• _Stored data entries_

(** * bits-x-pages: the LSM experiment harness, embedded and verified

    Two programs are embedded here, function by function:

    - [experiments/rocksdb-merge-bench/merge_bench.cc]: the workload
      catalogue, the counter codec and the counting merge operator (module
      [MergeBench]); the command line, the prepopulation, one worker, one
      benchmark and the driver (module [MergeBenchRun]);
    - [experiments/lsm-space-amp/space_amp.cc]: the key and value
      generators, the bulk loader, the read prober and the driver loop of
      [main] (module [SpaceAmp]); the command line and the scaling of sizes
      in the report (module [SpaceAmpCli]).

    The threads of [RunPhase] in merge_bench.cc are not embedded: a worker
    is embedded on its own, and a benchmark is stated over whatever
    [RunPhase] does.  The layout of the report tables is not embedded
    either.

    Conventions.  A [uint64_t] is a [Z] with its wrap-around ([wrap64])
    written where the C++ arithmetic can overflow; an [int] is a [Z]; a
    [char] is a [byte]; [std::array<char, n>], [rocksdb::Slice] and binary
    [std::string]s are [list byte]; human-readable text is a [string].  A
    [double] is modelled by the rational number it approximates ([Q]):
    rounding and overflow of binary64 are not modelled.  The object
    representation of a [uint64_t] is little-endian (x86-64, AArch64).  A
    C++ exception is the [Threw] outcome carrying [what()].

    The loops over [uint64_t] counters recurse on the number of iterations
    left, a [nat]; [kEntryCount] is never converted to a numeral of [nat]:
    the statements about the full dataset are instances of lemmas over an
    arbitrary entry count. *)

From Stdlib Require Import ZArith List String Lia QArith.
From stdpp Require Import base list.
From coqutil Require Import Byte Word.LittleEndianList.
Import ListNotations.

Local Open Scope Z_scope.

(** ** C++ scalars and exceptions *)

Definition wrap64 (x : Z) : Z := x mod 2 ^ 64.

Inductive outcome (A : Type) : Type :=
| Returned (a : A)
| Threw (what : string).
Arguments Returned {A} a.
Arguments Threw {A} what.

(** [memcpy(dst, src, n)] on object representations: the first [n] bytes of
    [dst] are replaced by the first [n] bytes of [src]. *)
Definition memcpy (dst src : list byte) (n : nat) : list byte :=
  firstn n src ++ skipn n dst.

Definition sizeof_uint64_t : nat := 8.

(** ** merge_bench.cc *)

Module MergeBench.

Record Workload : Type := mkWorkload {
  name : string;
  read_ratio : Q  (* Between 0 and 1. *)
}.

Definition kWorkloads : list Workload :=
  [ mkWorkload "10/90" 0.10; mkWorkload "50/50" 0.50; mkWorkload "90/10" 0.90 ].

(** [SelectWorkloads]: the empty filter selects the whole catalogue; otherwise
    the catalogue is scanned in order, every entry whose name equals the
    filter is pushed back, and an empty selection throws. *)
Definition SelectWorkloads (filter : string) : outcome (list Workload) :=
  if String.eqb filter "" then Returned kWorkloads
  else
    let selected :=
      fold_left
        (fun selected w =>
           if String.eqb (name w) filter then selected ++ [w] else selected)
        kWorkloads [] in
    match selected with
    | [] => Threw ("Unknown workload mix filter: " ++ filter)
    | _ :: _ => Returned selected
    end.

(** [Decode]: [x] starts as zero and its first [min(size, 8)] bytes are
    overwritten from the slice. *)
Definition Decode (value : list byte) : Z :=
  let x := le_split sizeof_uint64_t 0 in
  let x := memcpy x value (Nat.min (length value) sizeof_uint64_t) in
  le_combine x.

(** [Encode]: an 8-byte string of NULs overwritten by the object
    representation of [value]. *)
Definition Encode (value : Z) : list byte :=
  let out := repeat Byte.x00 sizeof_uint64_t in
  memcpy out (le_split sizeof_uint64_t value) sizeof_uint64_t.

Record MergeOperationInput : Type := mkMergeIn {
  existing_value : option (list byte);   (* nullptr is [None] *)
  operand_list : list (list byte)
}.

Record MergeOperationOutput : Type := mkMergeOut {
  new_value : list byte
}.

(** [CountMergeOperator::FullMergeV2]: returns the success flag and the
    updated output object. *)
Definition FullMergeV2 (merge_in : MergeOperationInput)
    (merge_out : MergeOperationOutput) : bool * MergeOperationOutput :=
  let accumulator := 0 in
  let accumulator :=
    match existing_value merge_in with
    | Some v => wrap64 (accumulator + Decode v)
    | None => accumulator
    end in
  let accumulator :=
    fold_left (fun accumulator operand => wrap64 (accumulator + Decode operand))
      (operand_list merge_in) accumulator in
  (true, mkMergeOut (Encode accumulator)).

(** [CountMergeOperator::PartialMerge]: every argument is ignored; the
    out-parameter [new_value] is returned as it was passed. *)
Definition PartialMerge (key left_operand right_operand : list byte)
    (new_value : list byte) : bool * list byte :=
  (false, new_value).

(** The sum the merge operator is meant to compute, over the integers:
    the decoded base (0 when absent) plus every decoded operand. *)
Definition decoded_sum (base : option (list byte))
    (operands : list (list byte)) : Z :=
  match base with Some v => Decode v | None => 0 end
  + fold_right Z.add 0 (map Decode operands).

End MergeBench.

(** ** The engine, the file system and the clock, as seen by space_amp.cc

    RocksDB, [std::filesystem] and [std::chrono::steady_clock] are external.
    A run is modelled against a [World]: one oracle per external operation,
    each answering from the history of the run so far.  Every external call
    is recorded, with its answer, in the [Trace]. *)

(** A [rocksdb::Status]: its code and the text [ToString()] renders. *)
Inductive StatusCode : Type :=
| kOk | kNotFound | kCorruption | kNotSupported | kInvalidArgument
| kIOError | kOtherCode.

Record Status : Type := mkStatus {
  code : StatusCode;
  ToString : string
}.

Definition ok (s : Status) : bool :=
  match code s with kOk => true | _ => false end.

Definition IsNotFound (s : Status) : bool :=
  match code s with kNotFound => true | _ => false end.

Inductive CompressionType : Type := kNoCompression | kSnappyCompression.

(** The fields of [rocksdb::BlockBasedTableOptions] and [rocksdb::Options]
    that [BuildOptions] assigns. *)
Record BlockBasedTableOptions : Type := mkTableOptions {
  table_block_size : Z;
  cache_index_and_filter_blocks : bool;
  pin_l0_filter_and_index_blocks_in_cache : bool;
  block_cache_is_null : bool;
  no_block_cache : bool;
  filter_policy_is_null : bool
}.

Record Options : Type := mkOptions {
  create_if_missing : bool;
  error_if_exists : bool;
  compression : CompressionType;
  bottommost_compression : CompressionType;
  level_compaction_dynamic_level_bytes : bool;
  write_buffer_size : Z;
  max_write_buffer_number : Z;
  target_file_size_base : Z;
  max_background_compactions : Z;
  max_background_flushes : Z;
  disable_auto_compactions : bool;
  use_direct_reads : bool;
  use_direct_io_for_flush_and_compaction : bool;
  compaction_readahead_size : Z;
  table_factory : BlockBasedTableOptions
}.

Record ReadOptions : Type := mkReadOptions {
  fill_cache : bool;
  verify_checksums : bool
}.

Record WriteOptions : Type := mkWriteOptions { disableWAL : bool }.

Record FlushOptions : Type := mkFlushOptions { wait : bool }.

• _Task to carry out_
Restate word for word the entries above, starting at the line with "Record Status : Type" and ending at the line with "cache_index_and_filter_blocks : bool;", inclusive, and no others.

• _Exercise output_
Record Status : Type := mkStatus {
  code : StatusCode;
  ToString : string
}.

Definition ok (s : Status) : bool :=
  match code s with kOk => true | _ => false end.

Definition IsNotFound (s : Status) : bool :=
  match code s with kNotFound => true | _ => false end.

Inductive CompressionType : Type := kNoCompression | kSnappyCompression.

(** The fields of [rocksdb::BlockBasedTableOptions] and [rocksdb::Options]
    that [BuildOptions] assigns. *)
Record BlockBasedTableOptions : Type := mkTableOptions {
  table_block_size : Z;
  cache_index_and_filter_blocks : bool;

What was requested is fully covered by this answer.